(* ===== verification/TestUtil.v ===== *)
(** * Integration-test helpers

    Models [internal/platform/testutil]: the containers with their migrations
    ([containers.go]) and the application wired for tests ([testapp.go]).  Docker, the migration
    library and the constructors answer from outside; the model is about what is left running
    on every path, how the test application differs from the real one, and what the tokens it
    issues are worth. *)
From S2P Require Import Prelude AppErr Config Port Auth Middleware Routes Server App.
Import AppErr Config Auth Middleware Routes.

Module TestUtil.

(** ** containers.go *)

(** [PanicSlice]: slicing past the end of a string. *)
Inductive done (A : Type) := Returned (r : result error A) | PanicSlice.
Arguments Returned {A} r.
Arguments PanicSlice {A}.

(** What the migration library answers: the source driver, the instance for a database URL,
    and [Up] ([None] for [migrate.ErrNoChange] as well). *)
Record Migrations := mkMigrations {
  mg_iofs : option error; mg_instance : string → option error; mg_Up : string → option error
}.

(** [connStr[len("postgres"):]] *)
Definition drop_scheme (connStr : string) : option string :=
  if (8 <=? String.length connStr)%nat
  then Some (String.substring 8 (String.length connStr - 8) connStr) else None.

Definition runMigrations (mg : Migrations) (connStr : string) : done unit :=
  match mg_iofs mg with
  | Some err => Returned (Err (FmtError "failed to create iofs driver: " err ""))
  | None =>
      match drop_scheme connStr with
      | None => PanicSlice
      | Some rest =>
          let pgx5ConnStr := "pgx5" +:+ rest in
          match mg_instance mg pgx5ConnStr with
          | Some err => Returned (Err (FmtError "failed to create migrate instance: " err ""))
          | None =>
              match mg_Up mg pgx5ConnStr with
              | Some err => Returned (Err (FmtError "failed to run migrations up: " err ""))
              | None => Returned (Ok tt)
              end
          end
      end
  end.

(** The containers running when the call is over. *)
Inductive container := Postgres | Redis.
#[export] Instance container_eq_dec : EqDecision container.
Proof. solve_decision. Defined.

(** The result is the connection string with the containers its clean-up terminates. *)
Definition StartPostgres (run : option error) (connString : result error string) (mg : Migrations)
    : list container * done (string * list container) :=
  match run with
  | Some err => ([], Returned (Err (FmtError "failed to start postgres container: " err "")))
  | None =>
      match connString with
      | Err err => ([], Returned (Err (FmtError "failed to get postgres connection string: " err "")))
      | Ok connStr =>
          match runMigrations mg connStr with
          | PanicSlice => ([Postgres], PanicSlice)
          | Returned (Err err) => ([], Returned (Err (FmtError "failed to run migrations: " err "")))
          | Returned (Ok _) => ([Postgres], Returned (Ok (connStr, [Postgres])))
          end
      end
  end.

Definition StartRedis (run : option error) (host port : result error string) : list container * result error (string * list container) :=
  match run with
  | Some err => ([], Err (FmtError "failed to start redis container: " err ""))
  | None =>
      match host with
      | Err err => ([], Err (FmtError "failed to get redis host: " err ""))
      | Ok h =>
          match port with
          | Err err => ([], Err (FmtError "failed to get redis port: " err ""))
          | Ok p => ([Redis], Ok (h +:+ ":" +:+ p, [Redis]))
          end
      end
  end.

(** A container runs on exactly when its caller was given the clean-up that ends it, for the
    connection strings of the [postgres] schemes. *)
Theorem containers_not_leaked run cs mg host port :
  (∀ s, cs = Ok s → has_prefix "postgres" s = true) →
  (match StartPostgres run cs mg with
   | (running, Returned (Ok (_, cleanup))) => running = cleanup
   | (running, Returned (Err _)) => running = []
   | (_, PanicSlice) => False
   end) ∧
  match StartRedis run host port with
  | (running, Ok (_, cleanup)) => running = cleanup
  | (running, Err _) => running = []
  end.
Proof.
  intros Hcs. split; [|unfold StartRedis; destruct run; [done|]; destruct host; [|done]; by destruct port].
  unfold StartPostgres. destruct run; [done|]. destruct cs as [s|]; [|done].
  assert (drop_scheme s ≠ None) as Hd.
  { destruct (has_prefix_spec "postgres" s) as [Hp _]. destruct (Hp (Hcs s eq_refl)) as [r ->]. unfold drop_scheme.
    rewrite length_append. done. }
  unfold runMigrations. destruct (mg_iofs mg); [done|]. destruct (drop_scheme s); [|done].
  destruct (mg_instance mg _); [done|]. by destruct (mg_Up mg _).
Qed.

(** The migrations run against the same database under the driver's scheme. *)
Lemma migration_url s : drop_scheme ("postgres" +:+ s) = Some s.
Proof.
  unfold drop_scheme. rewrite length_append. simpl (String.length "postgres").
  change ((8 <=? 8 + String.length s)%nat) with true. cbv iota. f_equal. simpl.
  rewrite Nat.sub_0_r. induction s as [|c s IH]; simpl; [done|]. by rewrite IH.
Qed.

(** ** testapp.go *)

Definition testJWTSecret : string := "integration-test-secret-key-minimum-length".
Definition TestJWTSecret : string := testJWTSecret.
Definition TestJWTConfig : JWTConfig := mkJWTConfig testJWTSecret 15 720 "goscratch" "goscratch-api".

(** It passes the validation a real start-up makes. *)
Lemma TestJWTConfig_valid : Validate TestJWTConfig = None.
Proof. reflexivity. Qed.

(** What the outside world answers. *)
Record TestWorld := mkTestWorld {
  tw_ParseConfig : string → option error;
  tw_NewWithConfig : string → Z → Z → option error;    (* with MaxConns and MinConns *)
  tw_Ping : option error;
  tw_NewRedisCache : string → option error;
  tw_NewLocalStorage : string → option error
}.

Inductive held := Pool | CacheConn.
#[export] Instance held_eq_dec : EqDecision held.
Proof. solve_decision. Defined.

Record TestApp := mkTestApp { ta_cache : App.adapter; ta_routes : list registration; ta_cleanup : list App.resource }.

Definition test_cache (w : TestWorld) (redisAddr : string) : App.adapter :=
  if String.eqb redisAddr "" then App.NoOp
  else match tw_NewRedisCache w redisAddr with Some _ => App.NoOp | None => App.Real end.

Definition test_routes : list registration :=
  RegisterModules
    [ health_RegisterRoutes; user_RegisterRoutes; auth_RegisterRoutes; role_RegisterRoutes;
      storage_RegisterRoutes; sse_RegisterRoutes; job_RegisterRoutes ].

(** What the returned clean-up closes, in order. *)
Definition cleanup : list App.resource :=
  [App.RServer; App.RCache; App.RQueue; App.RStorage; App.RSSE; App.RAuditor; App.RAuthorizer; App.RDB].

(** The connections opened, those closed before returning, and the outcome. *)
Definition NewTestApp (w : TestWorld) (pgConnStr redisAddr : string) : list held * list held * result error TestApp :=
  match tw_ParseConfig w pgConnStr with
  | Some err => ([], [], Err (FmtError "failed to parse pg config: " err ""))
  | None =>
      match tw_NewWithConfig w pgConnStr 5 1 with
      | Some err => ([], [], Err (FmtError "failed to create pg pool: " err ""))
      | None =>
          match tw_Ping w with
          | Some err => ([Pool], [Pool], Err (FmtError "failed to ping pg: " err ""))
          | None =>
              let c := test_cache w redisAddr in
              let opened := [Pool] ++ match c with App.Real => [CacheConn] | App.NoOp => [] end in
              match tw_NewLocalStorage w "/tmp/goscratch-test-storage" with
              | Some err => (opened, [Pool], Err (FmtError "failed to create local storage: " err ""))
              | None => (opened, [], Ok (mkTestApp c test_routes cleanup))
              end
          end
      end
  end.

Definition resource_of (h : held) : App.resource := match h with Pool => App.RDB | CacheConn => App.RCache end.

(** Everything a test application opened is closed by its clean-up, and a failed construction
    closes the pool; it leaves the Redis connection open when the storage directory cannot be
    made. *)
Theorem test_app_releases (w : TestWorld) (pg redis : string) :
  match NewTestApp w pg redis with
  | (opened, closed, Ok a) => closed = [] ∧ ∀ h, h ∈ opened → resource_of h ∈ ta_cleanup a
  | (opened, closed, Err _) =>
      (Pool ∈ opened → Pool ∈ closed) ∧
      (CacheConn ∈ opened ∧ CacheConn ∉ closed ↔
         test_cache w redis = App.Real ∧ tw_NewLocalStorage w "/tmp/goscratch-test-storage" ≠ None ∧
         tw_ParseConfig w pg = None ∧ tw_NewWithConfig w pg 5 1 = None ∧ tw_Ping w = None)
  end.
Proof.
  unfold NewTestApp. destruct (tw_ParseConfig w pg); [set_solver|]. destruct (tw_NewWithConfig w pg 5 1); [set_solver|].
  destruct (tw_Ping w); [set_solver|]. destruct (tw_NewLocalStorage w _).
  - destruct (test_cache w redis); set_solver.
  - split; [done|]. unfold cleanup. destruct (test_cache w redis); intros [] Hh; set_solver.
Qed.

(** The modules are registered as in the application, the documentation routes apart. *)
Lemma test_routes_as_app : app_routes = docs_RegisterRoutes ++ test_routes.
Proof. reflexivity. Qed.

(** *** Tokens *)

Definition GenerateAccessToken `{Crypto} (now : Z) (userID email name : string) : result error string :=
  jwt_SignedString
    (mkJwtClaims userID "" [] (Some (NumericDate (now + 15 * Minute))) (Some (NumericDate now)) (Some (NumericDate now))
       userID email name) testJWTSecret.

(** A token of [GenerateAccessToken] names no issuer and no audience, so the routes of the test
    application, like those of the real one, refuse it at any time. *)
Theorem test_token_refused `{Crypto} `{JwtVerifier} `{!JwtLaws} (now t : Z) (userID email name token : string) (r : Request) :
  GenerateAccessToken now userID email name = Ok token →
  text_claims (mkJwtClaims userID "" [] None None None userID email name) = true →
  bearer r token →
  ∃ msg, Auth t (DefaultAuthConfig TestJWTSecret) r = Respond (Resp.Unauthorized msg).
Proof.
  intros Hg Htext Hb. unfold Auth, parseToken. simpl. rewrite (bearer_extract _ _ Hb).
  pose proof (parse_signed t _ "goscratch" "goscratch-api" _ _ Hg Htext) as Hlaw. unfold TestJWTSecret.
  destruct (jwt_Parse t testJWTSecret "goscratch" "goscratch-api" token) as [raw|[|e]]; [|by eexists..].
  destruct Hlaw as (_ & Hv & _). unfold jwt_valid in Hv. cbn in Hv. discriminate Hv.
Qed.

End TestUtil.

About this task
Please reproduce the lines from the line with "now)) (Some (NumericDate now))" to the line with "application, like those", both ends included, exactly as they appear above.

Problem solution
    (mkJwtClaims userID "" [] (Some (NumericDate (now + 15 * Minute))) (Some (NumericDate now)) (Some (NumericDate now))
       userID email name) testJWTSecret.

(** A token of [GenerateAccessToken] names no issuer and no audience, so the routes of the test
    application, like those of the real one, refuse it at any time. *)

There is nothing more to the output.